======== Input material
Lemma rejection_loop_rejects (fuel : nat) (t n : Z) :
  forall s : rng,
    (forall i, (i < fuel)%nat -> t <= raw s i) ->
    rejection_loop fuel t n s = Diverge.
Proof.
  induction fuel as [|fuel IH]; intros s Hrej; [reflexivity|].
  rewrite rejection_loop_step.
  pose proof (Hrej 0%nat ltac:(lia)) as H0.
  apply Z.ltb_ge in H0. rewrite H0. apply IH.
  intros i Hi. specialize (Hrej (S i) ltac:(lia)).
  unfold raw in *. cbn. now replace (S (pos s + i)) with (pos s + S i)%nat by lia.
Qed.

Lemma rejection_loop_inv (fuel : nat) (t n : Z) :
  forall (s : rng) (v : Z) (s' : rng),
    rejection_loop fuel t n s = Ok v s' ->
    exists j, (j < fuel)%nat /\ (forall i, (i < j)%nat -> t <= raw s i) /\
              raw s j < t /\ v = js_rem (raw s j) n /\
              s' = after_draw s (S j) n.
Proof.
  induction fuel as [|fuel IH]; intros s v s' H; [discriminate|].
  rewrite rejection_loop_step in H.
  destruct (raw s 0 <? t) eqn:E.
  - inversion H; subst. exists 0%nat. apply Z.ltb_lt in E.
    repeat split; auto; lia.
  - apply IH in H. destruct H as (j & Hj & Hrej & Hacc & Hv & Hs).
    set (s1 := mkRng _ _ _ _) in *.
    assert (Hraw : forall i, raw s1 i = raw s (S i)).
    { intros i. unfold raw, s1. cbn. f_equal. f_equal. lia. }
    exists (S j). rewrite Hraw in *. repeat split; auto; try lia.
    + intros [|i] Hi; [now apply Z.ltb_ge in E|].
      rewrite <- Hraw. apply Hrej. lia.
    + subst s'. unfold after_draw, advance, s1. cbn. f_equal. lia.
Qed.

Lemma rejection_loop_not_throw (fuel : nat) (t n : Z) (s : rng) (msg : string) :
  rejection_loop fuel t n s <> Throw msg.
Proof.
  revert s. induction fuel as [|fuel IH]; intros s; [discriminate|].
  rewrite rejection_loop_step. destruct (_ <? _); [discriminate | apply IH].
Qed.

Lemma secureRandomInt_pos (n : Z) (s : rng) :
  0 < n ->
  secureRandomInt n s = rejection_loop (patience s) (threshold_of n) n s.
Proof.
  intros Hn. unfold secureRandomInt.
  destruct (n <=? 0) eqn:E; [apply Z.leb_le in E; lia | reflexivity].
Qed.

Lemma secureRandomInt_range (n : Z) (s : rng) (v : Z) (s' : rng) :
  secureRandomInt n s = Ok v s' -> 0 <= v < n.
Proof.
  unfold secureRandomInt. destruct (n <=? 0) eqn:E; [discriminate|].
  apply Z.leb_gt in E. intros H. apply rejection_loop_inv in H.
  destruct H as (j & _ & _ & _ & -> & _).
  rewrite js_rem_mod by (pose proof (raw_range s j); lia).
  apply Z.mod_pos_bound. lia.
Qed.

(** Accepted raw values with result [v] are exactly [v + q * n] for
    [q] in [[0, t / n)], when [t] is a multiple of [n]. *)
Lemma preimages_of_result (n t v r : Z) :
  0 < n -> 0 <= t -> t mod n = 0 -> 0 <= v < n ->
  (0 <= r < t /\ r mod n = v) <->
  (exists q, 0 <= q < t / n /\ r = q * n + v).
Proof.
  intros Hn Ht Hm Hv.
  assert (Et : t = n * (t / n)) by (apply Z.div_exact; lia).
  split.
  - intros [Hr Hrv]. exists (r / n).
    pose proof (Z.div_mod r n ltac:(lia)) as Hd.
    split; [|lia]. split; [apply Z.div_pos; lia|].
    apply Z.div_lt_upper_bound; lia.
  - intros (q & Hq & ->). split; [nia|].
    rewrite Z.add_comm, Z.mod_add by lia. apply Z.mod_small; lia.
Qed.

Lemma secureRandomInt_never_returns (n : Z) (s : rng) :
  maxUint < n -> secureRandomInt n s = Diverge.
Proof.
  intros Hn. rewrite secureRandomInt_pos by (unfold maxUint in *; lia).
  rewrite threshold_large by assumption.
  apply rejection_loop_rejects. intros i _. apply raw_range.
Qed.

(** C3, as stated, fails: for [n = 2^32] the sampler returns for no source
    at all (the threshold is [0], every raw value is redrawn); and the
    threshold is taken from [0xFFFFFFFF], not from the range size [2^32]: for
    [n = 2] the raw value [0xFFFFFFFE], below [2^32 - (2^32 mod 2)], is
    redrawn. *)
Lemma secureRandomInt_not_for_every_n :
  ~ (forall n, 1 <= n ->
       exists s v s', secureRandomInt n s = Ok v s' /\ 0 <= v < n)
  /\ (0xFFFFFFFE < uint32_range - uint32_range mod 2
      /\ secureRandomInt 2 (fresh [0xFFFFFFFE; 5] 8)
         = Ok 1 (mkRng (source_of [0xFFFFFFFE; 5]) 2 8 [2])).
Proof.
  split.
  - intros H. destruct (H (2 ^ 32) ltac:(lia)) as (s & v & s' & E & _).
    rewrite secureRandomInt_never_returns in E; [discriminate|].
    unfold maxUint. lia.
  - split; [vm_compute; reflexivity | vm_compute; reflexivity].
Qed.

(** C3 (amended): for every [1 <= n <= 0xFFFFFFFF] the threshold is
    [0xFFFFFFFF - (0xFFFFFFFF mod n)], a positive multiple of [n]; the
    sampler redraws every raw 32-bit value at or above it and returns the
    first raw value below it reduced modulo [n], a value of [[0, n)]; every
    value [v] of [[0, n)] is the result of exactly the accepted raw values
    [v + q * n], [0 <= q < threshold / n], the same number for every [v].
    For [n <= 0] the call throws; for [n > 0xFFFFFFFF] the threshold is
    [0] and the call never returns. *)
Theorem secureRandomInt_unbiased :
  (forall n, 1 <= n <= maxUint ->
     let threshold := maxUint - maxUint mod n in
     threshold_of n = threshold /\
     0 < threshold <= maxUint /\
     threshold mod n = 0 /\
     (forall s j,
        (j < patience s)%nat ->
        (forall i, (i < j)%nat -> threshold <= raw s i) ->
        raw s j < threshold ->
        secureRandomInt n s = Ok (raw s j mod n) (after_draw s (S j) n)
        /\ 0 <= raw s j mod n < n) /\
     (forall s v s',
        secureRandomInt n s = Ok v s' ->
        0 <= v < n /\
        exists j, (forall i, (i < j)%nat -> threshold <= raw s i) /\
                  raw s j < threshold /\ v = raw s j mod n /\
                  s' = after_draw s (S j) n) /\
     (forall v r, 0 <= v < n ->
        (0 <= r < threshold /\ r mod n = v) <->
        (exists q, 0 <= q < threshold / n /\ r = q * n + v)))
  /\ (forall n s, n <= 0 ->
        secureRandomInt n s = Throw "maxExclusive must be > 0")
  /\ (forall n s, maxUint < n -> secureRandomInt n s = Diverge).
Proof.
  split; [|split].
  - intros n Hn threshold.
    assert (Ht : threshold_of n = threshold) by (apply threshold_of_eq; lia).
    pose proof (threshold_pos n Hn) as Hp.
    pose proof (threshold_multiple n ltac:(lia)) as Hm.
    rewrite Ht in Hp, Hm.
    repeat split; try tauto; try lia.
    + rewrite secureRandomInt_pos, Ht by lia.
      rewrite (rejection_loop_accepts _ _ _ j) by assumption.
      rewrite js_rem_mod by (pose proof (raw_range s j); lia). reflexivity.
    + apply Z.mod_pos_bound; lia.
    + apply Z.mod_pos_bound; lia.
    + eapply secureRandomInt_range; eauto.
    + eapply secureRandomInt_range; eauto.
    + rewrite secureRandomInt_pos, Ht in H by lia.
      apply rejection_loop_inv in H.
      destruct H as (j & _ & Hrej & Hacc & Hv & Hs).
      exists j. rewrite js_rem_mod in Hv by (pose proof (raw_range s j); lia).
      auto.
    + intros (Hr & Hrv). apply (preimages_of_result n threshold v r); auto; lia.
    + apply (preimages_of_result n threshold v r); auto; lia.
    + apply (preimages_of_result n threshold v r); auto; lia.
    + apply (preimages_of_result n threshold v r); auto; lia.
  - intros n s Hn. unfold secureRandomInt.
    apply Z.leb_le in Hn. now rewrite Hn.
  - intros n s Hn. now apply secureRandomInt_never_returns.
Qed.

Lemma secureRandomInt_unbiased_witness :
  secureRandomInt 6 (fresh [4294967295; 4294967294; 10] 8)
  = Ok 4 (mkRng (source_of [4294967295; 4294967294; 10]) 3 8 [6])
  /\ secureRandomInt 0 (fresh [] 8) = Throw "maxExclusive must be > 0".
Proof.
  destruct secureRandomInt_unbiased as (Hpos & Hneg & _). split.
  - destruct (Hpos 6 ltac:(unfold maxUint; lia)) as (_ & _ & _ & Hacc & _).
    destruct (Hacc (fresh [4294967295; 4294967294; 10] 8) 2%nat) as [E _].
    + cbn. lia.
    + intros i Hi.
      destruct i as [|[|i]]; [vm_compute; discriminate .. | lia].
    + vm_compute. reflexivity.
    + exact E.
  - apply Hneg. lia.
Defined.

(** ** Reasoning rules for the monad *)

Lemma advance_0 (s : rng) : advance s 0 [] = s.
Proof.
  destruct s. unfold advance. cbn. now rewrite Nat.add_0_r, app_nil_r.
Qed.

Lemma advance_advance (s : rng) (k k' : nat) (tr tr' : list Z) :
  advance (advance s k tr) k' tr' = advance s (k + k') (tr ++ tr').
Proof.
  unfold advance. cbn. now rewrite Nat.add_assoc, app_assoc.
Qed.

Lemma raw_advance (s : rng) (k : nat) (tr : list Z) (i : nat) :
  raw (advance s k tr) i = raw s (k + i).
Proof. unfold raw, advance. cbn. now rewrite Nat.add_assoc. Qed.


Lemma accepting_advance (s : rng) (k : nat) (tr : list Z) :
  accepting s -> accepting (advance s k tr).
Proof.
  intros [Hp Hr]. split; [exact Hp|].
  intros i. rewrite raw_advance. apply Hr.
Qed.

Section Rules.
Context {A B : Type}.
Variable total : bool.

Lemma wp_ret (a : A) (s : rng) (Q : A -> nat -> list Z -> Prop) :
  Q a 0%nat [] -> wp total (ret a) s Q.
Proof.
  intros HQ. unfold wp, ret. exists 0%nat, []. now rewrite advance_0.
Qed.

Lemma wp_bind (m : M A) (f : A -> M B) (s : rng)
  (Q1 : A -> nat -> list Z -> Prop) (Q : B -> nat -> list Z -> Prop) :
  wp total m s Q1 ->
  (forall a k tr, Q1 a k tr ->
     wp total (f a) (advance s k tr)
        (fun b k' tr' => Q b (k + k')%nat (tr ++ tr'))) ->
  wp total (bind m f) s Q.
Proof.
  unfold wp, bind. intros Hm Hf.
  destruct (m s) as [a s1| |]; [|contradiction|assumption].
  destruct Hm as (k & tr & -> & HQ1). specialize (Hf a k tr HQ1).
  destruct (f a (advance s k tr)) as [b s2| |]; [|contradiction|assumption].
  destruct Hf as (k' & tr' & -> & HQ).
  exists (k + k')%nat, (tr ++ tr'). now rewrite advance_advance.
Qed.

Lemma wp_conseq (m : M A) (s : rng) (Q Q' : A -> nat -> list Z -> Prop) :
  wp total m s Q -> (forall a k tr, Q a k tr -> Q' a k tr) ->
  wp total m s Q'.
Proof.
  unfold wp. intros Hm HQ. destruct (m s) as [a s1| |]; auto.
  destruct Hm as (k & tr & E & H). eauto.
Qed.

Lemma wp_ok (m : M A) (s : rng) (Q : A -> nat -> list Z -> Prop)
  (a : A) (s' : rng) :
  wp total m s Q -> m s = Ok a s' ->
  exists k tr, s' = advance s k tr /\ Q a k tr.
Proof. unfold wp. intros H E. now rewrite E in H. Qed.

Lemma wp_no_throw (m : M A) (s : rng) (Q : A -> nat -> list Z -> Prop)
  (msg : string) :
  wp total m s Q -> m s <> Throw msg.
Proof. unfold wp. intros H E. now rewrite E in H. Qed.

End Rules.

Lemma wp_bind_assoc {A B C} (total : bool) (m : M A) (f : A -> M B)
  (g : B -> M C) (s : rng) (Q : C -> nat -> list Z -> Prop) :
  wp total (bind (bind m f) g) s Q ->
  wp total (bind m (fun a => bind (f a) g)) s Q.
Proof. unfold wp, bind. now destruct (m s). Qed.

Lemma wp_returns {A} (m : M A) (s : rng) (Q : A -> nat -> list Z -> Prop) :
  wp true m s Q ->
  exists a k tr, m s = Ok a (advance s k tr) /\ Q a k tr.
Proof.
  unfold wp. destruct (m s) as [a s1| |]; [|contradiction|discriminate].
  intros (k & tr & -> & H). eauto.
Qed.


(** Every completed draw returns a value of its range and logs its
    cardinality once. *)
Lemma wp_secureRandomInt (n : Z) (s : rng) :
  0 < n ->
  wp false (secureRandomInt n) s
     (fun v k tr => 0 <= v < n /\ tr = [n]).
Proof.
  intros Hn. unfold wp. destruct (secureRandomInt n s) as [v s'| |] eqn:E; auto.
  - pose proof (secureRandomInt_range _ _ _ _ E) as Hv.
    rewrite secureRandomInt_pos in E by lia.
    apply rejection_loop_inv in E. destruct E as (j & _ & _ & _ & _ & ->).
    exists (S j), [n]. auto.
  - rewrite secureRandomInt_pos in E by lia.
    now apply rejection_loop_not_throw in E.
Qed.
================
======== Input material
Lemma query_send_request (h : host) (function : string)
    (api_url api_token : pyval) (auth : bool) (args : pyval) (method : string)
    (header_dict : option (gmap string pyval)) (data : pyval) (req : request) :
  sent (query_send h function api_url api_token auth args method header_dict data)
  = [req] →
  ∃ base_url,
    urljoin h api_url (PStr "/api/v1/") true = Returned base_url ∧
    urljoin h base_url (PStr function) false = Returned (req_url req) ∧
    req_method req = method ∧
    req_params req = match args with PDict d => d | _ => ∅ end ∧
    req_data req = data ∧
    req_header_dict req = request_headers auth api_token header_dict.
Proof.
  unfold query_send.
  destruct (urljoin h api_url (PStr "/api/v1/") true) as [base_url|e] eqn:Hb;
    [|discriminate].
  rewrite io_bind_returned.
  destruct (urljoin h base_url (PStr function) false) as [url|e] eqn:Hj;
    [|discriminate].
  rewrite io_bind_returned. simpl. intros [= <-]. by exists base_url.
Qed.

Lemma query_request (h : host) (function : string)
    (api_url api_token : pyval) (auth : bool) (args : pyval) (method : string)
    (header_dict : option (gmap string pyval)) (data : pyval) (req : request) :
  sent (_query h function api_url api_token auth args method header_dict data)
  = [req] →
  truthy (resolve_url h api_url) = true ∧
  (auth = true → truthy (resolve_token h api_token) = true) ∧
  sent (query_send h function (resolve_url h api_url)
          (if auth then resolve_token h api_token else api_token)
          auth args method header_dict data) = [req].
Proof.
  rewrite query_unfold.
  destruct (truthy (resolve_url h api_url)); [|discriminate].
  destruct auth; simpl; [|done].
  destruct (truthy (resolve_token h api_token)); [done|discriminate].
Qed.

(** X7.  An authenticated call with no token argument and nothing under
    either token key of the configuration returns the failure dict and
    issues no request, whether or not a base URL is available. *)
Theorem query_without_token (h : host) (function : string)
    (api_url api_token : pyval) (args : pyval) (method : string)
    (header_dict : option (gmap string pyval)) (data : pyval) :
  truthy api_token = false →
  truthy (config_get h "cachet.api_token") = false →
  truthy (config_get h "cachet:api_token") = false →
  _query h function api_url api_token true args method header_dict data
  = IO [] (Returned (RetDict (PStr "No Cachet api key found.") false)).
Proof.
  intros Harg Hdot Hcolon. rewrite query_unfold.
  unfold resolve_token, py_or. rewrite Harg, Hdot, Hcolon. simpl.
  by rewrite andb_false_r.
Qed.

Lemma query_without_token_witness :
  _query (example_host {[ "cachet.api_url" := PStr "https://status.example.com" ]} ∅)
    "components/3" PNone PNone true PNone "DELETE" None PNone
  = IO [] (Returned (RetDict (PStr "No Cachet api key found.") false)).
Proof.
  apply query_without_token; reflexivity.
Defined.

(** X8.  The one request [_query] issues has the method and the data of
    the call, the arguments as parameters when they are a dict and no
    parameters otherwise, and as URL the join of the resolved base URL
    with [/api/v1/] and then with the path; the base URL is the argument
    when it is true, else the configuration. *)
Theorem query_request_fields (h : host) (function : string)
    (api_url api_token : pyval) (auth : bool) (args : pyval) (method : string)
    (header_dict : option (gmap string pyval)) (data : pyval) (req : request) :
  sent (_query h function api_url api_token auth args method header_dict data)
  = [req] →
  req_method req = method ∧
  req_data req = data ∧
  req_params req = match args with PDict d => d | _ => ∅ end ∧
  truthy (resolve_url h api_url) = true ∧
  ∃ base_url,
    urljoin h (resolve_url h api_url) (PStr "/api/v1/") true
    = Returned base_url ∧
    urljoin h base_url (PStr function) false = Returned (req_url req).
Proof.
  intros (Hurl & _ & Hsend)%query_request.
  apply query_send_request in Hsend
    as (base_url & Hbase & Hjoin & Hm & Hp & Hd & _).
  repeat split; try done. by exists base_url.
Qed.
================
======== Input material
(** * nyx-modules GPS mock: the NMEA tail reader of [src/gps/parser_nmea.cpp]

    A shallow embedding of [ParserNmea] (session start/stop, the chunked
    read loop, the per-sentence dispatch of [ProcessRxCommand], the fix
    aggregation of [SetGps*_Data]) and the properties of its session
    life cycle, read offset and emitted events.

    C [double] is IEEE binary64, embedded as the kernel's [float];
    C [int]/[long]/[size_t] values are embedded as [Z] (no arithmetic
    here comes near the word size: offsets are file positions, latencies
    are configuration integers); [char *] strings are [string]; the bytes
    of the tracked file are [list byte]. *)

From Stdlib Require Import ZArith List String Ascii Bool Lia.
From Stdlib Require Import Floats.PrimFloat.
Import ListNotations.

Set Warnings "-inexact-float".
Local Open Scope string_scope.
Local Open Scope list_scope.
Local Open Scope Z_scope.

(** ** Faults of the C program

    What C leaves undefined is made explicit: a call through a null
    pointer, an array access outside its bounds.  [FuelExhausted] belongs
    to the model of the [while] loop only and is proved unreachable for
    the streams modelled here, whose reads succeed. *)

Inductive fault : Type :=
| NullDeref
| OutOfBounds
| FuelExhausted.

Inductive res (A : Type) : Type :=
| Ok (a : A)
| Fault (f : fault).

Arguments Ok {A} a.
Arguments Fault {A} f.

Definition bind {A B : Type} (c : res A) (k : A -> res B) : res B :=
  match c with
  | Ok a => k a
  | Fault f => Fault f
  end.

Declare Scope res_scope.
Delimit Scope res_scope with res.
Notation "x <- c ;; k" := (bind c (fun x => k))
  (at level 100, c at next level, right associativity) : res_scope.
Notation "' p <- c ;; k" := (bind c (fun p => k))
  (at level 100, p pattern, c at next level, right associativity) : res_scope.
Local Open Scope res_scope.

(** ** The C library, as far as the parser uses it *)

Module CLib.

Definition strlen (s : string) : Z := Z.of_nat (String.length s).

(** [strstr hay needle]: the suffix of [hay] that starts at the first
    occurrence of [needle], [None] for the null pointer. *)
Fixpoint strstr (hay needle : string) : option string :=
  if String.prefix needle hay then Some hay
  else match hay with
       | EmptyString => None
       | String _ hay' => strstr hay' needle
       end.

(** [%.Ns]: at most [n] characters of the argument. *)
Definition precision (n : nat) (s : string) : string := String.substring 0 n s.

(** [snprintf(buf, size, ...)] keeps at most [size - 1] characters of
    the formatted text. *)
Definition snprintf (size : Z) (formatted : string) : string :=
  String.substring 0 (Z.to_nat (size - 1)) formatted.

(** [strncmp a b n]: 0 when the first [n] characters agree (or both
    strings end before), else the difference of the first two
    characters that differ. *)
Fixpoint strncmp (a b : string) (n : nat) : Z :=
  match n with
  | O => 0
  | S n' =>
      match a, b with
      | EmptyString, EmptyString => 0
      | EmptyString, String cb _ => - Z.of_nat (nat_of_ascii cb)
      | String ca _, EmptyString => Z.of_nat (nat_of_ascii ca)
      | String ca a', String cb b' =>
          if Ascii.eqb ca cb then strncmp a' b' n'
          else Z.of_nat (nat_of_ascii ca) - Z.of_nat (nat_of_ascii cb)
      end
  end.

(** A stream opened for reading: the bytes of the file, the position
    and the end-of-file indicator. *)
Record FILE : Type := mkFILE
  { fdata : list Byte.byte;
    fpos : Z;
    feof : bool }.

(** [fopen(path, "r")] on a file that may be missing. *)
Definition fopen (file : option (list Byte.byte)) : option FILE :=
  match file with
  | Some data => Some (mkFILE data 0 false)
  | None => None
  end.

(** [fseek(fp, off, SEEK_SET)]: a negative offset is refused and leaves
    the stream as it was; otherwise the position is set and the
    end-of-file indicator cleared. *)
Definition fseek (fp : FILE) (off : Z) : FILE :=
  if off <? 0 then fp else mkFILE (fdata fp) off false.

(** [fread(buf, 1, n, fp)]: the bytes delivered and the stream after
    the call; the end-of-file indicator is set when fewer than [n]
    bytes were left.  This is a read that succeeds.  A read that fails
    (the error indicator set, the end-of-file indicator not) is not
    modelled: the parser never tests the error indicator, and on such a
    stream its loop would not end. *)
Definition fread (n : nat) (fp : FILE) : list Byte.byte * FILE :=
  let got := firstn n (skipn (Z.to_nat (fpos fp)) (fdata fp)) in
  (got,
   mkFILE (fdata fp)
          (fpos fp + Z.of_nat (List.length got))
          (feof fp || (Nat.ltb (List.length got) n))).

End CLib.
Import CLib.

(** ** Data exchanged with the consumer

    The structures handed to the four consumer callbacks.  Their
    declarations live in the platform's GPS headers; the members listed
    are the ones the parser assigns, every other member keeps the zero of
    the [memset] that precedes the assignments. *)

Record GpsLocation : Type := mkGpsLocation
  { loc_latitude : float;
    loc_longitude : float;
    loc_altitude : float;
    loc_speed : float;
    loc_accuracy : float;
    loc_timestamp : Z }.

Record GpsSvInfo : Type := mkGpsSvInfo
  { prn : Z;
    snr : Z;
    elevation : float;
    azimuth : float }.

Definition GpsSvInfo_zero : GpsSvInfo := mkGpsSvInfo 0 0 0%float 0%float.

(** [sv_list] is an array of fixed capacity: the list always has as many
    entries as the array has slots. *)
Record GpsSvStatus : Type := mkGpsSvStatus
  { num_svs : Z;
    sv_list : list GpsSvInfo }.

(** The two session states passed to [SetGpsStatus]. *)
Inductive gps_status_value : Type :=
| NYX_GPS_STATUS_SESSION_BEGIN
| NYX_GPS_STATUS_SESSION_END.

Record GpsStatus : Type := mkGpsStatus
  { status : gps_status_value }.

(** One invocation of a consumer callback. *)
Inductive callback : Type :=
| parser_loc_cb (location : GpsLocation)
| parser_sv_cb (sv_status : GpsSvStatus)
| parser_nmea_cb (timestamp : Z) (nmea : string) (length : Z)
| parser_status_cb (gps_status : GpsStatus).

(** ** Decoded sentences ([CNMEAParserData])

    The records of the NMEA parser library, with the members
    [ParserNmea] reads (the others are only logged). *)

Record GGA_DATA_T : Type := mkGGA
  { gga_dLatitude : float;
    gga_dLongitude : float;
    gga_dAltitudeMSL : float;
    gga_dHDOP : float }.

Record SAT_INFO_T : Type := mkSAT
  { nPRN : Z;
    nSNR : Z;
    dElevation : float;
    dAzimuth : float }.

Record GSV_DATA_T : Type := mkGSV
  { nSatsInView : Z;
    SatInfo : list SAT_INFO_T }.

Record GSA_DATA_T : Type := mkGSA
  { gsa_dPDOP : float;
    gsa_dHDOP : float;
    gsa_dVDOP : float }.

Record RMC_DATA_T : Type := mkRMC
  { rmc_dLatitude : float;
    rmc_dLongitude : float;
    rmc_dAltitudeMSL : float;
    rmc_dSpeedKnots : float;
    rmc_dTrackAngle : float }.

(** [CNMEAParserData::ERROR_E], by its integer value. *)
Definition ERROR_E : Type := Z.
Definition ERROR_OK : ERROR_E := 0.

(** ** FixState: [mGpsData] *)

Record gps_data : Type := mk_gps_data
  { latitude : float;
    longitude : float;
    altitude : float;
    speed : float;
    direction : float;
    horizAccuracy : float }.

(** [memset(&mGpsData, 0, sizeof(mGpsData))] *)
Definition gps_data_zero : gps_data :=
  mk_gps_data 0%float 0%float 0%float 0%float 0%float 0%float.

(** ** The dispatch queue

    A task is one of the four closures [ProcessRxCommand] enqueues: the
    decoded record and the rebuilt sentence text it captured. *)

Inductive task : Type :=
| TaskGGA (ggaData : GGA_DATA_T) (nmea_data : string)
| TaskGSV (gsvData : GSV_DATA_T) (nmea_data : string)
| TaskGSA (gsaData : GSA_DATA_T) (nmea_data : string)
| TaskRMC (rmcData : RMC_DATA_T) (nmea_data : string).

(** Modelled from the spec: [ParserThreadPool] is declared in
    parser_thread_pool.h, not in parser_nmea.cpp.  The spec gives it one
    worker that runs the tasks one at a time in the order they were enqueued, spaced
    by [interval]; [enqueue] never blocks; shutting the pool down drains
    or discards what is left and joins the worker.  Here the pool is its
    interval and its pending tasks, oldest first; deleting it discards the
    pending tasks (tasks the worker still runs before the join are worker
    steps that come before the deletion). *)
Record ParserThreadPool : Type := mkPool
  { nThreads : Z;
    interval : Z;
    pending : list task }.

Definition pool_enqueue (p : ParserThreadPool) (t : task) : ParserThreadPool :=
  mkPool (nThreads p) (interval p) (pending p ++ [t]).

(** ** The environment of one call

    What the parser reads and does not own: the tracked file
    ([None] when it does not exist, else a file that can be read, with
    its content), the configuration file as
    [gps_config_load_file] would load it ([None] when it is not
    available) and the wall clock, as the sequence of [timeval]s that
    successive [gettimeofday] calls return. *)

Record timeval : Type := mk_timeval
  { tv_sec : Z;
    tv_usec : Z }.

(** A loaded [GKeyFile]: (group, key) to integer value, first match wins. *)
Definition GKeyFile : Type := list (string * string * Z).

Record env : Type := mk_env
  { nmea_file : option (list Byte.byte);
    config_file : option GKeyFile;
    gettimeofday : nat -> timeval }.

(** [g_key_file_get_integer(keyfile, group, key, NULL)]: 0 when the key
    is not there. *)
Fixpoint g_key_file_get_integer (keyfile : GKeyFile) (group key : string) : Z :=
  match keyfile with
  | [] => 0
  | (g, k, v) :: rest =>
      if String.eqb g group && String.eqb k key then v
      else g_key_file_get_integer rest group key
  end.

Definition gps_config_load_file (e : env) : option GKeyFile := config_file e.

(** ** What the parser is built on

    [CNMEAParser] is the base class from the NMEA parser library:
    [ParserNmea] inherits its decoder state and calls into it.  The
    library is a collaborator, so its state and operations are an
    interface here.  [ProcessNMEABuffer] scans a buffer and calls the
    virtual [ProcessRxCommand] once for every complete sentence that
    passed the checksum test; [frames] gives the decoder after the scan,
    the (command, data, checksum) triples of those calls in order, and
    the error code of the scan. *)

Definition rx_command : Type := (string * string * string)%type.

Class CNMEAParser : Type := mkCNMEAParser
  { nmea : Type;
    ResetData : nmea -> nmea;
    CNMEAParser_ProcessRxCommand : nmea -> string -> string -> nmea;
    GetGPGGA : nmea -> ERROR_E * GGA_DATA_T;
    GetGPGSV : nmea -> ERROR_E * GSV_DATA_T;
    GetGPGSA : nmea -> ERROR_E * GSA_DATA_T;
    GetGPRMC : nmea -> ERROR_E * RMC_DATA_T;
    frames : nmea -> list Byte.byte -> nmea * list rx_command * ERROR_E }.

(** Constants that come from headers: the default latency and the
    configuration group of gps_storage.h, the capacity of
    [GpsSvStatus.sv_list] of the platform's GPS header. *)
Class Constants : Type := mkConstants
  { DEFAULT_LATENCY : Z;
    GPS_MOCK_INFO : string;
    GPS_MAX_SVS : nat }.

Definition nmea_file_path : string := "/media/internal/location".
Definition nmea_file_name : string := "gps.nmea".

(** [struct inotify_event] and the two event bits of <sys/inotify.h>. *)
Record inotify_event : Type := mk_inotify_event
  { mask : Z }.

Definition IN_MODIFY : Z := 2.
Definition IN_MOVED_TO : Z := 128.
================
Exercise instructions: Filter the records above and copy every line that contains the word "indicator".

Response:
    and the end-of-file indicator. *)
    end-of-file indicator cleared. *)
    the call; the end-of-file indicator is set when fewer than [n]
    (the error indicator set, the end-of-file indicator not) is not
    modelled: the parser never tests the error indicator, and on such a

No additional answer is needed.